● **Required action**:
Please restate, word for word, the lines below that begin at the one with "s') => (Ok a, s')" and end at the one with "T → S) (put". Leave out all other lines.

● **Material supplied**:
● ● ● ●

(* ===== verification/Effects.v ===== *)
(** * Effects: exceptions, state and catching

    [errors.ts] and the exceptions the called libraries throw, the state and
    exception monad the handlers are written in, and the reasoning rules the
    component files share: [wp], the weakest precondition of a computation,
    and [within R], every run of a computation moves its state along the
    preorder [R] whether it returns or throws. *)
From Stdlib Require Import ZArith Lia.
From stdpp Require Import base tactics list option strings numbers relations.
From S2P Require Import Prelude.

(** ** Exceptions

    [codeval] is the value of an error's [code]: the HTTP status of the
    Kubernetes client, or the string of a system or database error.
    [KubeError] is an error of the Kubernetes client library or the network
    below it, of shape [{ code?, statusCode?, response?: { statusCode? } }];
    [PgUnique] is the PostgreSQL unique violation (code 23505), [ZodError] a
    failed schema, [JsError] a plain [Error]. *)
Inductive codeval := CNum (n : Z) | CStr (s : string).

#[export] Instance codeval_eq_dec : EqDecision codeval.
Proof. solve_decision. Defined.

Inductive exn :=
  | HttpError (statusCode : Z) (message : string)
  | OperationError (code : string) (superseded : bool)
  | ZodError
  | PgUnique (constraint : string)
  | KubeError (code : option codeval) (statusCode response_statusCode : option Z)
  | JsError (message : string).

#[export] Instance exn_eq_dec : EqDecision exn.
Proof. solve_decision. Defined.

(** [new OperationError(code)]: [superseded] defaults to false. *)
Definition opError (code : string) : exn := OperationError code false.

(** The value of [e?.code ?? e?.statusCode ?? e?.response?.statusCode]; an
    [OperationError] and a PostgreSQL error carry a string in [code]. *)
Definition statusCode (e : exn) : option codeval :=
  match e with
  | HttpError st _ => Some (CNum st)
  | OperationError c _ => Some (CStr c)
  | PgUnique _ => Some (CStr "23505")
  | KubeError (Some c) _ _ => Some c
  | KubeError None (Some c) _ => Some (CNum c)
  | KubeError None None (Some c) => Some (CNum c)
  | KubeError None None None => None
  | ZodError | JsError _ => None
  end.

Definition is_status (n : Z) (e : exn) : bool :=
  match statusCode e with Some (CNum m) => m =? n | _ => false end.

(** ** Results *)
Inductive res (A : Type) := Ok (a : A) | Throw (e : exn).
Arguments Ok {A} _.
Arguments Throw {A} _.

#[export] Instance res_eq_dec {A} `{EqDecision A} : EqDecision (res A).
Proof. solve_decision. Defined.

#[export] Instance res_ret : MRet res := λ A a, Ok a.
#[export] Instance res_bind : MBind res := λ A B k m,
  match m with Ok a => k a | Throw e => Throw e end.

Definition of_option {A} (e : exn) (o : option A) : res A :=
  match o with Some a => Ok a | None => Throw e end.
(** [if (b) throw e;] *)
Definition when_throw (b : bool) (e : exn) : res () :=
  if b then Throw e else Ok tt.
Definition is_ok {A} (r : res A) : bool :=
  match r with Ok _ => true | Throw _ => false end.

Lemma res_bind_Ok {A B} (m : res A) (k : A → res B) b :
  (m ≫= k) = Ok b ↔ ∃ a, m = Ok a ∧ k a = Ok b.
Proof. destruct m; cbn; [|by split; [|intros (? & ? & ?)]]. naive_solver. Qed.

Lemma res_bind_Throw {A B} (m : res A) (k : A → res B) e :
  (m ≫= k) = Throw e ↔ m = Throw e ∨ ∃ a, m = Ok a ∧ k a = Throw e.
Proof. destruct m; cbn; naive_solver. Qed.

Lemma res_seq_Ok {B} (m : res ()) (k : res B) b : (m ;; k) = Ok b ↔ m = Ok tt ∧ k = Ok b.
Proof. destruct m as [[]|]; cbn; naive_solver. Qed.

Lemma when_throw_Ok b e u : when_throw b e = Ok u ↔ b = false.
Proof. destruct b, u; simpl; by split. Qed.

Lemma when_throw_Throw b e e' : when_throw b e = Throw e' ↔ b = true ∧ e = e'.
Proof. destruct b; simpl; naive_solver. Qed.

Lemma of_option_Ok {A} e (o : option A) a : of_option e o = Ok a ↔ o = Some a.
Proof. destruct o; simpl; naive_solver. Qed.

(** A run of [mapM] is a run for every element. *)
Lemma mapM_res {A B} (f : A → res B) l k : mapM f l = Ok k → Forall2 (λ x y, f x = Ok y) l k.
Proof.
  revert k. induction l as [|x l IH]; intros k; simpl; [intros [= <-]; constructor|].
  intros (y & Ey & (ys & Eys & [= <-])%res_bind_Ok)%res_bind_Ok. constructor; [done|by apply IH].
Qed.

(** ** Stateful computations that may throw

    An exception keeps the state reached so far, as in JavaScript. *)
Definition M (S A : Type) : Type := S → res A * S.

#[export] Instance M_ret S : MRet (M S) := λ A a s, (Ok a, s).
#[export] Instance M_bind S : MBind (M S) := λ A B k m s,
  match m s with
  | (Ok a, s') => k a s'
  | (Throw e, s') => (Throw e, s')
  end.

Section operations.
Context {S : Type}.

Definition throw {A} (e : exn) : M S A := λ s, (Throw e, s).
(** A pure computation that may throw. *)
Definition lift {A} (r : res A) : M S A := λ s, (r, s).
(** [if (b) throw e;] *)
Definition throw_if (b : bool) (e : exn) : M S () :=
  if b then throw e else mret tt.
(** [if (b) await m;] *)
Definition when (b : bool) (m : M S ()) : M S () := if b then m else mret tt.
Definition get : M S S := λ s, (Ok s, s).
Definition gets {A} (f : S → A) : M S A := λ s, (Ok (f s), s).
Definition modify (f : S → S) : M S () := λ s, (Ok tt, f s).
(** [try { m } catch (e) { h(e) }] *)
Definition try_catch {A} (m : M S A) (h : exn → M S A) : M S A := λ s,
  match m s with
  | (Ok a, s') => (Ok a, s')
  | (Throw e, s') => h e s'
  end.
(** [for (const x of xs) await body(x);] *)
Fixpoint for_each {A} (xs : list A) (body : A → M S ()) : M S () :=
  match xs with
  | [] => mret tt
  | x :: xs => body x ;; for_each xs body
  end.
End operations.

(** [zoom] runs a computation on a part of the state. *)
Definition zoom {S T A} (get : T → S) (put : S → T → T) (m : M S A) : M T A :=
  λ t, let '(r, s) := m (get t) in (r, put s t).

(** ** Weakest preconditions *)
Section wp.
Context {S : Type}.
Implicit Types (s : S).

Definition wp {A} (m : M S A) (Q : A → S → Prop) (E : exn → S → Prop) s : Prop :=
  match m s with
  | (Ok a, s') => Q a s'
  | (Throw e, s') => E e s'
  end.

Lemma wp_ret {A} (a : A) Q E s : Q a s → wp (mret a) Q E s.
Proof. done. Qed.

Lemma wp_bind {A B} (m : M S A) (k : A → M S B) Q E s :
  wp m (λ a s', wp (k a) Q E s') E s → wp (m ≫= k) Q E s.
Proof. unfold wp, mbind, M_bind. destruct (m s) as [[a|e] s']; done. Qed.

Lemma wp_throw {A} e (Q : A → S → Prop) E s : E e s → wp (throw e) Q E s.
Proof. done. Qed.

Lemma wp_try_catch {A} (m : M S A) h Q E s :
  wp m Q (λ e s', wp (h e) Q E s') s → wp (try_catch m h) Q E s.
Proof. unfold wp, try_catch. destruct (m s) as [[a|e] s']; done. Qed.

Lemma wp_mono {A} (m : M S A) (Q Q' : A → S → Prop) (E E' : exn → S → Prop) s :
  wp m Q E s → (∀ a s', Q a s' → Q' a s') → (∀ e s', E e s' → E' e s') →
  wp m Q' E' s.
Proof. unfold wp. destruct (m s) as [[a|e] s']; auto. Qed.

Lemma bind_Ok_inv {A B} (m : M S A) (k : A → M S B) s b s' :
  (m ≫= k) s = (Ok b, s') → ∃ a s1, m s = (Ok a, s1) ∧ k a s1 = (Ok b, s').
Proof. unfold mbind, M_bind. destruct (m s) as [[a|e] s1]; naive_solver. Qed.

Lemma bind_Throw_inv {A B} (m : M S A) (k : A → M S B) s e s' :
  (m ≫= k) s = (Throw e, s') →
  m s = (Throw e, s') ∨ ∃ a s1, m s = (Ok a, s1) ∧ k a s1 = (Throw e, s').
Proof. unfold mbind, M_bind. destruct (m s) as [[a|e1] s1]; naive_solver. Qed.

Lemma lift_inv {A} (r : res A) s a s' : lift r s = (Ok a, s') → r = Ok a ∧ s' = s.
Proof. by intros [= -> <-]. Qed.

Lemma throw_if_Ok b e s u s' : throw_if (S:=S) b e s = (Ok u, s') ↔ b = false ∧ s' = s.
Proof.
  destruct b, u; simpl; [by split; [|intros [? _]]|].
  split; [by intros [= ->]|by intros [_ ->]].
Qed.

Lemma throw_if_bind {A} b e (k : () → M S A) s a s' :
  (throw_if b e ≫= k) s = (Ok a, s') ↔ b = false ∧ k tt s = (Ok a, s').
Proof.
  destruct b; unfold mbind, M_bind; simpl; [by split; [|intros [? _]]|].
  split; [by intros|by intros [_ ?]].
Qed.

Lemma bind_Ok {A B} (m : M S A) (k : A → M S B) s a s1 :
  m s = (Ok a, s1) → (m ≫= k) s = k a s1.
Proof. unfold mbind, M_bind. by intros ->. Qed.

Lemma bind_Throw {A B} (m : M S A) (k : A → M S B) s e s1 :
  m s = (Throw e, s1) → (m ≫= k) s = (Throw e, s1).
Proof. unfold mbind, M_bind. by intros ->. Qed.
End wp.

Lemma mapM_M {S A B} (f : A → M S B) l s k s' :
  mapM f l s = (Ok k, s') → Forall2 (λ x y, ∃ s1 s2, f x s1 = (Ok y, s2)) l k.
Proof.
  revert s k. induction l as [|x l IH]; intros s k; simpl; [intros [= <- _]; constructor|].
  intros (y & s1 & Ey & E)%bind_Ok_inv. apply bind_Ok_inv in E as (ys & s2 & Eys & [= <- <-]).
  constructor; [by exists s, s1|by eapply IH].
Qed.

(** ** Steps along a preorder *)
Section within.
Context {S : Type} (R : relation S) `{!PreOrder R}.

Definition within {A} (m : M S A) : Prop := ∀ s, R s (m s).2.

Lemma within_ret {A} (a : A) : within (mret a).
Proof. intros s. reflexivity. Qed.
Lemma within_throw {A} e : within (throw (A:=A) e).
Proof. intros s. reflexivity. Qed.
Lemma within_lift {A} (r : res A) : within (lift r).
Proof. intros s. reflexivity. Qed.
Lemma within_get : within get.
Proof. intros s. reflexivity. Qed.
Lemma within_gets {A} (f : S → A) : within (gets f).
Proof. intros s. reflexivity. Qed.
Lemma within_throw_if b e : within (throw_if b e).
Proof. destruct b; intros s; reflexivity. Qed.
Lemma within_when b m : within m → within (when b m).
Proof. destruct b; [done|]. intros _ s. reflexivity. Qed.
Lemma within_bind {A B} (m : M S A) (k : A → M S B) :
  within m → (∀ a, within (k a)) → within (m ≫= k).
Proof.
  intros Hm Hk s. unfold mbind, M_bind. specialize (Hm s).
  destruct (m s) as [[a|e] s1]; [|done].
  etransitivity; [apply Hm|apply Hk].
Qed.
Lemma within_assoc {A B C} (m : M S A) (f : A → M S B) (g : B → M S C) :
  within (m ≫= λ a, f a ≫= g) → within ((m ≫= f) ≫= g).
Proof.
  intros Hm s. specialize (Hm s). unfold mbind, M_bind in *. by destruct (m s) as [[a|e] s1].
Qed.
Lemma within_try_catch {A} (m : M S A) h :
  within m → (∀ e, within (h e)) → within (try_catch m h).
Proof.
  intros Hm Hh s. unfold try_catch. specialize (Hm s).
  destruct (m s) as [[a|e] s1]; [done|].
  etransitivity; [apply Hm|apply Hh].
Qed.
Lemma within_for_each {A} (xs : list A) body :
  (∀ x, within (body x)) → within (for_each xs body).
Proof.
  intros Hb. induction xs as [|x xs IH]; simpl; [apply within_ret|].
  apply within_bind; [apply Hb|done].
Qed.
Lemma within_mapM {A B} (f : A → M S B) (l : list A) : (∀ x, within (f x)) → within (mapM f l).
Proof.
  intros Hf. induction l as [|x l IH]; simpl; [apply within_ret|].
  apply within_bind; [apply Hf|]. intros y. apply within_bind; [done|]. intros ys. apply within_ret.
Qed.
Lemma within_if {A} (b : bool) (m1 m2 : M S A) :
  within m1 → within m2 → within (if b then m1 else m2).
Proof. by destruct b. Qed.
Lemma within_modify f : (∀ s, R s (f s)) → within (modify f).
Proof. done. Qed.
End within.

Create HintDb within discriminated.
#[export] Hint Resolve within_ret within_throw within_lift within_get within_gets
  within_throw_if within_when within_for_each : within.

(** Walk a handler written in the monad, leaving its state changes. *)
Ltac within_step :=
  match goal with
  | |- within _ (_ ≫= _) => apply within_bind; [typeclasses eauto| |intros ?]
  | |- within _ (try_catch _ _) => apply within_try_catch; [typeclasses eauto| |intros ?]
  | |- within _ (for_each _ _) => apply within_for_each; [typeclasses eauto|intros ?]
  | |- within _ (mapM _ _) => apply within_mapM; [typeclasses eauto|intros ?]
  | |- within _ (when _ _) => apply within_when; [typeclasses eauto|]
  | |- within _ (if _ then _ else _) => apply within_if
  | |- within _ (match ?x with _ => _ end) => destruct x
  | |- within _ (let _ := _ in _) => cbv zeta
  | |- within _ _ => solve [auto with within typeclass_instances]
  end.
Ltac within_solve := repeat within_step.

(** A computation on a part of the state moves the whole along any preorder
    its part's moves respect. *)
Lemma within_zoom {S T A} (R : relation S) (R' : relation T) get put (m : M S A) :
  within R m → (∀ t s, R (get t) s → R' t (put s t)) → within R' (zoom get put m).
Proof.
  intros Hm HR t. unfold zoom. specialize (Hm (get t)).
  destruct (m (get t)) as [r s]. by apply HR.
Qed.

● ● ● ●

● **Output**:
  | (Ok a, s') => (Ok a, s')
  | (Throw e, s') => h e s'
  end.
(** [for (const x of xs) await body(x);] *)
Fixpoint for_each {A} (xs : list A) (body : A → M S ()) : M S () :=
  match xs with
  | [] => mret tt
  | x :: xs => body x ;; for_each xs body
  end.
End operations.

(** [zoom] runs a computation on a part of the state. *)
Definition zoom {S T A} (get : T → S) (put : S → T → T) (m : M S A) : M T A :=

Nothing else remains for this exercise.